As far as fielding statistics go I feel there is no better system than the Dewan plus/minus. These are the same people who produced The Fielding Bible back in 2005, which is about as good a SABR book as you will find. If you haven't looked into their method, I encourage you to take the time to do so.
Sadly, most information produced by Dewan and his assistants is not made available on the internet. This is just wrong and bad and horrible. However, the Fielding Bible Website has made available a small amount of basic information regarding the 2007 season. The plus/minus rating of the top 10 and bottom five players at each position are posted. Sadly only raw final totals are given without a detailed breakdown.
How did our beloved Royals do?
1B - Ross Gload (+5) - This ranks him as the seventh best defensive first baseman last year. This really isn't too surprising. We all knew Gload handled the position well. According to this score if Gload were to have started 150 games at first base his defense probably would have netted the Royals about a quarter of one additional win. The best firstbaseman? Pujois at +37, an outstanding score. His defense added about two wins to the Cardinals total.
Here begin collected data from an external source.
Lemma interleave_Forall (P : A -> Prop) xs ys t :
  interleave xs ys t -> Forall P xs -> Forall P ys -> Forall P t.
Proof.
  induction 1; intros Hx Hy; auto.
  - inversion Hx; subst. constructor; auto.
  - inversion Hy; subst. constructor; auto.
Qed.

Lemma interleave_Permutation xs ys t :
  interleave xs ys t -> Permutation (xs ++ ys) t.
Proof.
  induction 1; simpl.
  - reflexivity.
  - now rewrite app_nil_r.
  - now constructor.
  - rewrite <- IHinterleave. symmetry. apply Permutation_middle.
Qed.

Lemma subseq_refl t : subseq t t.
Proof. induction t; [apply subseq_nil|apply subseq_keep; assumption]. Qed.

Lemma subseq_nil_l t : subseq (@nil A) t.
Proof. induction t; constructor; assumption. Qed.

Lemma subseq_trans (l1 l2 l3 : list A) : subseq l1 l2 -> subseq l2 l3 -> subseq l1 l3.
Proof.
  intros H12 H23. revert l1 H12.
  induction H23 as [|l2 l3 x _ IH|l2 l3 x _ IH]; intros l1 H12.
  - assumption.
  - constructor. now apply IH.
  - inversion H12; subst.
    + apply subseq_skip. now apply IH.
    + apply subseq_keep. now apply IH.
Qed.

Lemma subseq_app_r l (t1 t2 : list A) : subseq l t2 -> subseq l (t1 ++ t2).
Proof. intros H. induction t1; simpl; [assumption|now apply subseq_skip]. Qed.

Lemma subseq_In l t x : subseq l t -> In x l -> In x t.
Proof. induction 1; simpl; intuition. Qed.

Lemma interleave_subseq xs ys t : interleave xs ys t -> subseq xs t /\ subseq ys t.
Proof.
  induction 1 as [ys|xs|x xs ys t _ [IH1 IH2]|y xs ys t _ [IH1 IH2]].
  - split; [apply subseq_nil_l|apply subseq_refl].
  - split; [apply subseq_refl|apply subseq_nil_l].
  - split; [apply subseq_keep|apply subseq_skip]; assumption.
  - split; [apply subseq_skip|apply subseq_keep]; assumption.
Qed.

(** An event of an interleaving comes from one of the two goroutines, and
    what that goroutine did before it also precedes it in the
    interleaving. *)
Lemma interleave_split xs ys t :
  interleave xs ys t ->
  forall pre e post, t = pre ++ e :: post ->
    (exists xp xq, xs = xp ++ e :: xq /\ subseq xp pre) \/
    (exists yp yq, ys = yp ++ e :: yq /\ subseq yp pre).
Proof.
  induction 1 as [ys|xs|x xs ys t _ IH|y xs ys t _ IH]; intros pre e post E.
  - right. exists pre, post. split; [assumption|apply subseq_refl].
  - left. exists pre, post. split; [assumption|apply subseq_refl].
  - destruct pre as [|a pre]; simpl in E; injection E as -> ->.
    + left. exists [], xs. split; [reflexivity|apply subseq_nil].
    + destruct (IH pre e post eq_refl) as [(xp & xq & -> & S)|(yp & yq & -> & S)].
      * left. exists (a :: xp), xq. split; [reflexivity|now apply subseq_keep].
      * right. exists yp, yq. split; [reflexivity|now apply subseq_skip].
  - destruct pre as [|a pre]; simpl in E; injection E as -> ->.
    + right. exists [], ys. split; [reflexivity|apply subseq_nil].
    + destruct (IH pre e post eq_refl) as [(xp & xq & -> & S)|(yp & yq & -> & S)].
      * left. exists xp, xq. split; [reflexivity|now apply subseq_skip].
      * right. exists (a :: yp), yq. split; [reflexivity|now apply subseq_keep].
Qed.

End MergeFacts.

(** ** Runs of the monad *)

Arguments ret : simpl never.
Arguments bind : simpl never.
Arguments emit : simpl never.
Arguments par : simpl never.

Lemma in_ret {A} (x : A) t a : In (t, a) (ret x) <-> t = [] /\ a = x.
Proof.
  unfold ret; simpl. split.
  - intros [E|[]]. injection E as <- <-. auto.
  - intros [-> ->]. now left.
Qed.

Lemma in_emit e t a : In (t, a) (emit e) <-> t = [e].
Proof.
  unfold emit; simpl. split.
  - intros [E|[]]. now injection E as <-.
  - intros ->. destruct a. now left.
Qed.

Lemma in_bind {A B} (m : M A) (f : A -> M B) t b :
  In (t, b) (bind m f) <->
  exists t1 a t2, In (t1, a) m /\ In (t2, b) (f a) /\ t = t1 ++ t2.
Proof.
  unfold bind. rewrite in_flat_map. split.
  - intros ([t1 a] & H1 & H2). apply in_map_iff in H2 as ([t2 b'] & E & H2).
    simpl in E. injection E as <- <-. now exists t1, a, t2.
  - intros (t1 & a & t2 & H1 & H2 & ->). exists (t1, a). split; [assumption|].
    apply in_map_iff. now exists (t2, b).
Qed.

Lemma in_par_nil t a : In (t, a) (par []) <-> t = [].
Proof.
  unfold par, ret; simpl. split.
  - intros [E|[]]. now injection E as <-.
  - intros ->. destruct a. now left.
Qed.

Lemma in_par_cons (m : M unit) ms t a :
  In (t, a) (par (m :: ms)) <->
  exists t1 t2, In (t1, tt) m /\ In (t2, tt) (par ms) /\ interleave t1 t2 t.
Proof.
  change (par (m :: ms)) with
    (flat_map (fun t1 =>
       flat_map (fun t2 => map (fun t => (t, tt)) (merge2 (fst t1) (fst t2)))
                (par ms)) m).
  rewrite in_flat_map. split.
  - intros ([t1 []] & H1 & H2). apply in_flat_map in H2 as ([t2 []] & H2 & H3).
    apply in_map_iff in H3 as (t' & E & H3). injection E as ->.
    exists t1, t2. repeat split; try assumption. now apply merge2_interleave.
  - intros (t1 & t2 & H1 & H2 & H3). exists (t1, tt). split; [assumption|].
    apply in_flat_map. exists (t2, tt). split; [assumption|].
    apply in_map_iff. exists t. destruct a. split; [reflexivity|].
    now apply interleave_merge2.
Qed.

(** The goroutines may also run one after the other. *)
Lemma in_par_concat (tasks : list (M unit)) (ts : list trace) :
  Forall2 (fun m t => In (t, tt) m) tasks ts -> In (List.concat ts, tt) (par tasks).
Proof.
  induction 1 as [|m t ms ts Hm _ IH]; simpl List.concat.
  - now apply in_par_nil.
  - apply in_par_cons. exists t, (List.concat ts). repeat split; try assumption.
    apply interleave_app.
Qed.

(** ** Properties closed under sequencing and interleaving *)

Section Always.
Variable Q : trace -> Prop.
Hypothesis Q_nil : Q [].
Hypothesis Q_app : forall t1 t2, Q t1 -> Q t2 -> Q (t1 ++ t2).
Hypothesis Q_merge : forall t1 t2 t, Q t1 -> Q t2 -> interleave t1 t2 t -> Q t.

Lemma always_ret {A} (x : A) : always Q (ret x).
Proof. intros t a H. apply in_ret in H as [-> _]. exact Q_nil. Qed.

Lemma always_bind {A B} (m : M A) (f : A -> M B) :
  always Q m -> (forall a, always Q (f a)) -> always Q (bind m f).
Proof.
  intros Hm Hf t b' H. apply in_bind in H as (t1 & a & t2 & H1 & H2 & ->).
  apply Q_app; [eapply Hm|eapply Hf]; eassumption.
Qed.

Lemma always_par (tasks : list (M unit)) :
  Forall (always Q) tasks -> always Q (par tasks).
Proof.
  induction 1 as [|m ms Hm _ IH]; intros t a H.
  - apply in_par_nil in H as ->. exact Q_nil.
  - apply in_par_cons in H as (t1 & t2 & H1 & H2 & H3).
    eapply Q_merge; [eapply Hm|eapply IH|]; eassumption.
Qed.

End Always.

Lemma always_emit (Q : trace -> Prop) e : Q [e] -> always Q (emit e).
Proof. intros H t a Ht. apply in_emit in Ht as ->. exact H. Qed.

Lemma always_impl {A} (Q Q' : trace -> Prop) (m : M A) :
  (forall t, Q t -> Q' t) -> always Q m -> always Q' m.
Proof. intros HQ Hm t a H. eapply HQ, Hm, H. Qed.

(** ** Existence of runs *)

Lemma returns_ret {A} (x : A) : returns (ret x).
Proof. exists [], x. now left. Qed.

Lemma returns_emit e : returns (emit e).
Proof. exists [e], tt. now left. Qed.

Lemma returns_bind {A B} (m : M A) (f : A -> M B) :
  returns m -> (forall a, returns (f a)) -> returns (bind m f).
Proof.
  intros (t1 & a & H1) Hf. destruct (Hf a) as (t2 & b' & H2).
  exists (t1 ++ t2), b'. apply in_bind. now exists t1, a, t2.
Qed.

Lemma returns_par (tasks : list (M unit)) : Forall returns tasks -> returns (par tasks).
Proof.
  induction 1 as [|m ms (t1 & [] & H1) _ (t2 & [] & H2)].
  - exists [], tt. now left.
  - exists (t1 ++ t2), tt. apply in_par_cons. exists t1, t2.
    repeat split; try assumption. apply interleave_app.
Qed.

(** ** Properties of every event of a run *)

Section AlwaysForall.
Variable P : event -> Prop.

Lemma all_ret {A} (x : A) : always (Forall P) (ret x).
Proof. apply always_ret. constructor. Qed.

Lemma all_bind {A B} (m : M A) (f : A -> M B) :
  always (Forall P) m -> (forall a, always (Forall P) (f a)) ->
  always (Forall P) (bind m f).
Proof. apply always_bind. intros t1 t2 H1 H2. apply Forall_app; auto. Qed.

Lemma all_par (tasks : list (M unit)) :
  Forall (always (Forall P)) tasks -> always (Forall P) (par tasks).
Proof.
  apply always_par; [constructor|].
  intros t1 t2 t H1 H2 H. eapply interleave_Forall; eassumption.
Qed.

Lemma all_emit e : P e -> always (Forall P) (emit e).
Proof. intros H. apply always_emit. auto. Qed.

Lemma all_par_map {A} (f : A -> M unit) (l : list A) :
  (forall x, always (Forall P) (f x)) -> always (Forall P) (par (map f l)).
Proof. intros H. apply all_par. apply Forall_map, Forall_forall. auto. Qed.

End AlwaysForall.

Lemma all_impl {A} (P P' : event -> Prop) (m : M A) :
  (forall e, P e -> P' e) -> always (Forall P) m -> always (Forall P') m.
Proof. intros H. apply always_impl. intros t. now apply Forall_impl. Qed.

(** Walks through a computation written with [bind], [emit], [ret], [match]
    and [if], leaving one goal per emitted event; [loops] closes the calls
    of loop functions. *)
Ltac all_events loops :=
  unfold log_Printf, log_Println, fmt_Printf;
  repeat first
    [ match goal with
      | |- always _ (ret _) => apply all_ret
      | |- always _ (emit _) => apply all_emit
      | |- always _ (bind _ _) => apply all_bind; [|intros ?]
      | |- always _ (par (map _ _)) => apply all_par_map; intros ?
      | |- always _ (match ?x with _ => _ end) => destruct x eqn:?
      end
    | loops ].

Ltac emits_done :=
  simpl; repeat split; auto;
  repeat match goal with
  | H : negb ?x = true |- _ => apply negb_true_iff in H
  end; auto.

Section CleanerEvents.
Variable cfg : config.
Variable b : backend.
Variable projectID : string.

Lemma collectInstances_emits pairs l :
  always (Forall (emits cfg projectID CInstances)) (collectInstances pairs l).
Proof.
  assert (Hp : forall p l0,
             always (Forall (emits cfg projectID CInstances)) (collectPair p l0)).
  { induction p as [|i p IH]; intros l0; simpl; all_events ltac:(apply IH); emits_done. }
  revert l. induction pairs as [|p pairs IH]; intros l; simpl;
    all_events ltac:(first [apply Hp|apply IH]).
Qed.

Lemma deleteVMInstances_emits :
  always (Forall (emits cfg projectID CInstances)) (deleteVMInstances cfg b projectID).
Proof.
  unfold deleteVMInstances, deleteInstanceTask.
  all_events ltac:(apply collectInstances_emits); emits_done.
Qed.

Lemma disksLoop_emits pairs n :
  always (Forall (emits cfg projectID CDisks)) (disksLoop cfg b projectID pairs n).
Proof.
  assert (Hb : forall d k,
             always (Forall (emits cfg projectID CDisks)) (diskBody cfg b projectID d k)).
  { intros d k. unfold diskBody. all_events fail; emits_done. }
  assert (Hp : forall p k,
             always (Forall (emits cfg projectID CDisks)) (disksPair cfg b projectID p k)).
  { induction p as [|d p IH]; intros k; simpl; all_events ltac:(first [apply Hb|apply IH]). }
  revert n. induction pairs as [|p pairs IH]; intros n; simpl;
    all_events ltac:(first [apply Hp|apply IH]).
Qed.

Lemma deleteDisks_emits :
  always (Forall (emits cfg projectID CDisks)) (deleteDisks cfg b projectID).
Proof.
  unfold deleteDisks. all_events ltac:(apply disksLoop_emits); emits_done.
Qed.

Lemma addressesLoop_emits pairs n :
  always (Forall (emits cfg projectID CAddresses)) (addressesLoop cfg b projectID pairs n).
Proof.
  assert (Hb : forall d k,
             always (Forall (emits cfg projectID CAddresses))
               (addressBody cfg b projectID d k)).
  { intros d k. unfold addressBody. all_events fail; emits_done. }
  assert (Hp : forall p k,
             always (Forall (emits cfg projectID CAddresses))
               (addressesPair cfg b projectID p k)).
  { induction p as [|d p IH]; intros k; simpl; all_events ltac:(first [apply Hb|apply IH]). }
  revert n. induction pairs as [|p pairs IH]; intros n; simpl;
    all_events ltac:(first [apply Hp|apply IH]).
Qed.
2B - Mark Grudzielanek scored a +7. Another solid year at second. Mark slipped a bit from his gold glove 2006 year (+10) but was still an above average defender. He is ranked ninth in baseball.
3B - Gordon is not listed, thus he must have fallen somewhere after the top ten, but ahead of the bottom five.
SS - Tony Pena Jr. A very good score of +18. This is just an enormous improvement over the horror that was Berroa. I only have Berroa's 2003 - 2005 totals, but my lord are they ugly. During those three years he had a composite score of -59. His 2005 score alone was -26. What this means is that Pena's defense netted the Royals about two more wins than they would have accumulated had they instead stuck with Berroa. Most fielding metrics do not credit Pena as being an above average defender, but my eyeballs told me time and again last year that he was doing a good job out there. Dewin's score gives him a huge pat on the back. Pena is ranked as the fourth best shortstop in baseball. The best? Troy Tulowitzki at +35. This is a surprise. If accurate, there will be happy people in Denver for quite a few years. Berroa finally lost his place as the worst shortstop in baseball. The new Berroa is Hanley Ramirez at -37. That seems right to me.
LF - Emil Brown comes in actually above average! He scored a +9. One of his possible replacements, Geoff Jenkins, earned a +19. We all know Manny bottomed out this list. He came in at -38. It's a good thing he can hit. For what it is worth, Matt Diaz gets a lot of glove love. He has come in as one of the top-10 LFers each of the last two years. A shame he didn't announce himself until after the Royals DFAed him.
CF - DeJesus is not listed, so he must have fallen somewhere in the middle. Again, no surprise there. The worst CFer? Gary Matthews Jr., who signed one of the most insane free agent contracts of last year.
RF - I was really expecting to see Teahen in the top 10, but he did not make the list. He sure looked solid out there when I saw him play. The worst RFer? Jermaine Dye at -37. Is he really this bad? Because if he is, he sure can't hit like Manny.
I know most readers do not put a lot of weight on defensive statistics, but I encourage them to take Dewan's work seriously. While his final numbers appear deceptively simple they are only arrived at after a tremendous amount of work. I have looked over his system and I trust his results, as do many baseball teams. As I understand it several MLB teams pay Dewan for his detailed breakdowns throughout the season.